An 8-dimensional and then a 24-dimensional analog of Kepler's sphere-packing conjecture, widely believed to be true (and actually used for error-correcting codes), were proven true last month, with the major breakthrough due to Maryna Viazovska. (Hales proved the original conjecture in the 1990s.) I noticed that the paper on dimension 24 has Abhinav Kumar as a coauthor. On my dorm floor way back when, Abhinav was a "greater math god" and I was a "lesser math god."

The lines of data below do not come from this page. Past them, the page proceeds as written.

(* ===== verification/InetAddress.v ===== *)
(** * InetAddress (include/net/InetAddress.h, src/net/InetAddress.cc)

    An IPv4 endpoint. [inet_pton] and [inet_ntop] are parameters; the 32-bit
    address is the number the four bytes in network order make on the
    little-endian machine, as in [struct sockaddr_in]. *)
From S2P Require Import Prelude Decimal.
From Stdlib Require Import Ascii.
Open Scope string_scope.
Open Scope Z_scope.

(** <arpa/inet.h> on a little-endian machine: the bytes in reverse order. *)
Definition byte_of (k x : Z) : Z := Z.land (Z.shiftr x (8 * k)) 255.
Definition htons (x : Z) : Z := Z.lor (Z.shiftl (byte_of 0 x) 8) (byte_of 1 x).
Definition ntohs (x : Z) : Z := htons x.
Definition htonl (x : Z) : Z :=
  Z.lor (Z.shiftl (byte_of 0 x) 24)
    (Z.lor (Z.shiftl (byte_of 1 x) 16) (Z.lor (Z.shiftl (byte_of 2 x) 8) (byte_of 3 x))).

(** [inet_pton(AF_INET, ...)]: [None] for a result of zero or less;
    [inet_ntop(AF_INET, ...)]: [None] for a null pointer. *)
Class InetLib := {
  inet_pton : string → option Z;
  inet_ntop : Z → option string;
}.

(** The four bytes, in the order they have in memory. *)
Definition dotted (a : Z) : string :=
  pretty (byte_of 0 a) +:+ "." +:+ pretty (byte_of 1 a) +:+ "." +:+
  pretty (byte_of 2 a) +:+ "." +:+ pretty (byte_of 3 a).

(** inet_pton(3), inet_ntop(3) *)
Class InetLibSpec `{!InetLib} : Prop := {
  inet_pton_range ip a : inet_pton ip = Some a → 0 ≤ a < 2 ^ 32;
  inet_ntop_dotted a : 0 ≤ a < 2 ^ 32 → inet_ntop a = Some (dotted a);
}.

Definition AF_INET : Z := 2.
Definition INADDR_ANY : Z := 0.
Definition INADDR_LOOPBACK : Z := 0x7f000001.

Record sockaddr_in : Type := MkSockaddr { sin_family : Z; sin_port : Z; s_addr : Z }.
Record InetAddress : Type := MkInetAddress { addr_ : sockaddr_in }.

#[export] Instance sockaddr_in_eq_dec : EqDecision sockaddr_in.
Proof. solve_decision. Defined.
#[export] Instance InetAddress_eq_dec : EqDecision InetAddress.
Proof. solve_decision. Defined.

Definition zero_sockaddr : sockaddr_in := MkSockaddr 0 0 0.

Section inet.
Context `{!InetLib}.

Definition new_InetAddress (port : Z) (loopbackOnly : bool) : InetAddress :=
  let ip := if loopbackOnly then INADDR_LOOPBACK else INADDR_ANY in
  MkInetAddress (MkSockaddr AF_INET (htons port) (htonl ip)).

Definition new_InetAddress_ip (ip : string) (port : Z) : outcome InetAddress :=
  match inet_pton ip with
  | Some a => Ok (MkInetAddress (MkSockaddr AF_INET (htons port) a))
  | None => Fault AbortFatal
  end.

Definition toIp (i : InetAddress) : string :=
  match inet_ntop (s_addr (addr_ i)) with Some s => s | None => "" end.

Definition toIpPort (i : InetAddress) : string :=
  toIp i +:+ ":" +:+ pretty (ntohs (sin_port (addr_ i))).

Definition getSockAddr (i : InetAddress) : sockaddr_in := addr_ i.
Definition setSockAddr (addr : sockaddr_in) (i : InetAddress) : InetAddress :=
  MkInetAddress addr.
End inet.

(** ** Reading an endpoint back *)

(** A number and the character that ends it. *)
Definition parse_field (sep : ascii) (s : string) : option (Z * string) :=
  match parse_digits 0 s with
  | (n, String c rest) => if bool_decide (c = sep) then Some (Z.of_N n, rest) else None
  | (_, EmptyString) => None
  end.

Definition parse_ip_port (s : string) : option (Z * Z) :=
  '(b0, s) ← parse_field "." s;
  '(b1, s) ← parse_field "." s;
  '(b2, s) ← parse_field "." s;
  '(b3, s) ← parse_field ":" s;
  let '(port, s) := parse_digits 0 s in
  if bool_decide (s = "")
  then Some (b0 + 256 * b1 + 65536 * b2 + 16777216 * b3, Z.of_N port) else None.

(** ** Helper lemmas *)

Lemma byte_of_arith k x : 0 ≤ k → byte_of k x = (x / 2 ^ (8 * k)) `mod` 256.
Proof.
  intros. unfold byte_of. rewrite Z.shiftr_div_pow2 by lia.
  change 255 with (Z.ones 8). by rewrite Z.land_ones by lia.
Qed.

Lemma byte_of_range k x : 0 ≤ k → 0 ≤ byte_of k x < 256.
Proof. intros. rewrite byte_of_arith by done. by apply Z.mod_pos_bound. Qed.

(** Joining two bit fields that do not overlap. *)
Lemma lor_shiftl_add a b n : 0 ≤ n → 0 ≤ b < 2 ^ n → Z.lor (Z.shiftl a n) b = a * 2 ^ n + b.
Proof.
  intros Hn Hb. rewrite <-Z.add_lor_land, Z.shiftl_mul_pow2 by done.
  replace (Z.land (a * 2 ^ n) b) with 0; [lia|]. symmetry. apply Z.bits_inj'. intros i Hi.
  rewrite Z.land_spec, Z.bits_0. destruct (Z.lt_ge_cases i n).
  - rewrite Z.mul_pow2_bits_low by done. done.
  - rewrite <-(Z.mod_small b (2 ^ n)), Z.mod_pow2_bits_high by lia. apply andb_false_r.
Qed.

Lemma htons_arith x : htons x = byte_of 0 x * 256 + byte_of 1 x.
Proof.
  unfold htons. rewrite lor_shiftl_add; [done|done|]. pose proof (byte_of_range 1 x). lia.
Qed.

Lemma htons_involutive x : 0 ≤ x < 2 ^ 16 → ntohs (htons x) = x.
Proof.
  intros Hx. unfold ntohs. rewrite !htons_arith, !byte_of_arith by done.
  change (2 ^ (8 * 0)) with 1. change (2 ^ (8 * 1)) with 256. rewrite !Z.div_1_r.
  assert (0 ≤ x / 256 < 256).
  { split; [apply Z.div_pos; lia|apply Z.div_lt_upper_bound; lia]. }
  rewrite (Z.mod_small (x / 256)) by lia.
  pose proof (Z.mod_pos_bound x 256 eq_refl). pose proof (Z.div_mod x 256 ltac:(lia)).
  set (lo := x `mod` 256) in *. set (hi := x / 256) in *.
  replace ((lo * 256 + hi) `mod` 256) with hi by (apply (Z.mod_unique _ _ lo); lia).
  replace ((lo * 256 + hi) / 256) with lo by (apply (Z.div_unique _ _ _ hi); lia).
  rewrite Z.mod_small by lia. lia.
Qed.

Lemma bytes_join a :
  0 ≤ a < 2 ^ 32 →
  byte_of 0 a + 256 * byte_of 1 a + 65536 * byte_of 2 a + 16777216 * byte_of 3 a = a.
Proof.
  intros Ha. rewrite !byte_of_arith by done.
  change (2 ^ (8 * 0)) with 1. change (2 ^ (8 * 1)) with 256.
  change (2 ^ (8 * 2)) with (256 * 256). change (2 ^ (8 * 3)) with (256 * 256 * 256).
  rewrite Z.div_1_r, <-!Z.div_div by lia.
  set (q1 := a / 256). set (q2 := q1 / 256). set (q3 := q2 / 256).
  assert (a = 256 * q1 + a `mod` 256) by (apply Z.div_mod; lia).
  assert (q1 = 256 * q2 + q1 `mod` 256) by (apply Z.div_mod; lia).
  assert (q2 = 256 * q3 + q2 `mod` 256) by (apply Z.div_mod; lia).
  pose proof (Z.mod_pos_bound a 256 eq_refl). pose proof (Z.mod_pos_bound q1 256 eq_refl).
  pose proof (Z.mod_pos_bound q2 256 eq_refl).
  rewrite (Z.mod_small q3) by lia. lia.
Qed.

Lemma parse_field_pretty sep x s :
  0 ≤ x → digit_of sep = None →
  parse_field sep (pretty x +:+ String sep s) = Some (x, s).
Proof.
  intros Hx Hsep. unfold parse_field. rewrite parse_pretty_Z by done.
  cbn [parse_digits]. rewrite Hsep, bool_decide_eq_true_2 by done. by rewrite Z2N.id.
Qed.

Lemma parse_dotted_port a port :
  0 ≤ a < 2 ^ 32 → 0 ≤ port →
  parse_ip_port (dotted a +:+ ":" +:+ pretty port) = Some (a, port).
Proof.
  intros Ha Hport. unfold parse_ip_port, dotted. rewrite !string_app_assoc, !string_app_cons.
  pose proof (byte_of_range 0 a). pose proof (byte_of_range 1 a).
  pose proof (byte_of_range 2 a). pose proof (byte_of_range 3 a).
  do 4 (rewrite parse_field_pretty by (done || lia); cbn [mbind option_bind];
    change (String.append "" ?x) with x).
  rewrite <-(string_app_nil_r (pretty port)), parse_pretty_Z by done.
  cbn [parse_digits]. rewrite bool_decide_eq_true_2 by done.
  by rewrite bytes_join, Z2N.id by done.
Qed.

(** ** Properties *)

(** C37 (roundtrip). The text of an endpoint made from a dotted address and a
    port, or from a port and the loopback flag, reads back as exactly this
    address and port (so [htons]/[ntohs] and [htonl] are applied the right
    number of times, and different endpoints have different texts); an address
    that [inet_pton] rejects aborts. *)
Theorem address_roundtrip `{!InetLib, !InetLibSpec} ip port :
  0 ≤ port < 2 ^ 16 →
  match inet_pton ip with
  | Some a => ∃ i, new_InetAddress_ip ip port = Ok i ∧ toIp i = dotted a ∧
      parse_ip_port (toIpPort i) = Some (a, port)
  | None => new_InetAddress_ip ip port = Fault AbortFatal
  end ∧
  ∀ loopbackOnly : bool,
    parse_ip_port (toIpPort (new_InetAddress port loopbackOnly)) =
      Some (htonl (if loopbackOnly then INADDR_LOOPBACK else INADDR_ANY), port).
Proof.
  intros Hport.
  assert (∀ a, 0 ≤ a < 2 ^ 32 →
    let i := MkInetAddress (MkSockaddr AF_INET (htons port) a) in
    toIp i = dotted a ∧ parse_ip_port (toIpPort i) = Some (a, port)) as Htext.
  { intros a Ha i. unfold i, toIpPort, toIp. cbn. rewrite inet_ntop_dotted by done.
    rewrite htons_involutive by done. split; [done|]. apply parse_dotted_port; [done|lia]. }
  split.
  - unfold new_InetAddress_ip. destruct (inet_pton ip) as [a|] eqn:Hip; [|done].
    eexists. split; [done|]. apply Htext. exact (inet_pton_range _ _ Hip).
  - intros loopbackOnly. apply (Htext (htonl (if loopbackOnly then INADDR_LOOPBACK else INADDR_ANY))).
    destruct loopbackOnly; split; by vm_compute.
Qed.

(** The library on canonical dotted addresses. *)
#[export] Instance demo_inet : InetLib := {|
  inet_pton ip :=
    match parse_ip_port (ip +:+ ":0") with
    | Some (a, _) =>
        if bool_decide (0 ≤ a < 2 ^ 32 ∧ dotted a = ip) then Some a else None
    | None => None
    end;
  inet_ntop a := Some (dotted a);
|}.

#[export] Instance demo_inet_spec : InetLibSpec.
Proof.
  split; [|done]. intros ip a. cbn. destruct (parse_ip_port _) as [[a' p]|]; [|done].
  case_bool_decide as Ha; [|done]. intros [= <-]. tauto.
Qed.

Example loopback_text : toIpPort (new_InetAddress 8080 true) = "127.0.0.1:8080".
Proof. vm_compute. reflexivity. Qed.

Lemma address_roundtrip_witness :
  match inet_pton "192.168.1.20" with
  | Some a => ∃ i, new_InetAddress_ip "192.168.1.20" 8080 = Ok i ∧ toIp i = dotted a ∧
      parse_ip_port (toIpPort i) = Some (a, 8080)
  | None => new_InetAddress_ip "192.168.1.20" 8080 = Fault AbortFatal
  end ∧
  ∀ loopbackOnly : bool,
    parse_ip_port (toIpPort (new_InetAddress 8080 loopbackOnly)) =
      Some (htonl (if loopbackOnly then INADDR_LOOPBACK else INADDR_ANY), 8080).
Proof. apply (address_roundtrip "192.168.1.20" 8080). lia. Defined.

P.S. Why does that paper talk of "+1 eigenfunctions"? What's wrong with "fixed point"?

Thursday, April 07, 2016

In the asymptotically safe gravity proposal, quantum gravity is weaker at high energies. In this proposal, gravity is both weaker and less quantum (meaning the effective Planck length (but not the Planck mass) is smaller) at high energies.

Imagine that "everybody wins" mathematically, i.e., it is proven there are elegant mathematical models consistent with observation and unifying all of fundamental physics, including an asymptotically safe gravity model, a string theory model, loop quantum gravity model, maybe other models I don't want to take the time to mention, and maybe even an "unquantizing" model like in the link. Which theory will win the parsimony contest? Since parsimony is not the same as mathematical elegance or beauty, I'm not confident that the most parsimonious theory will also become most popular.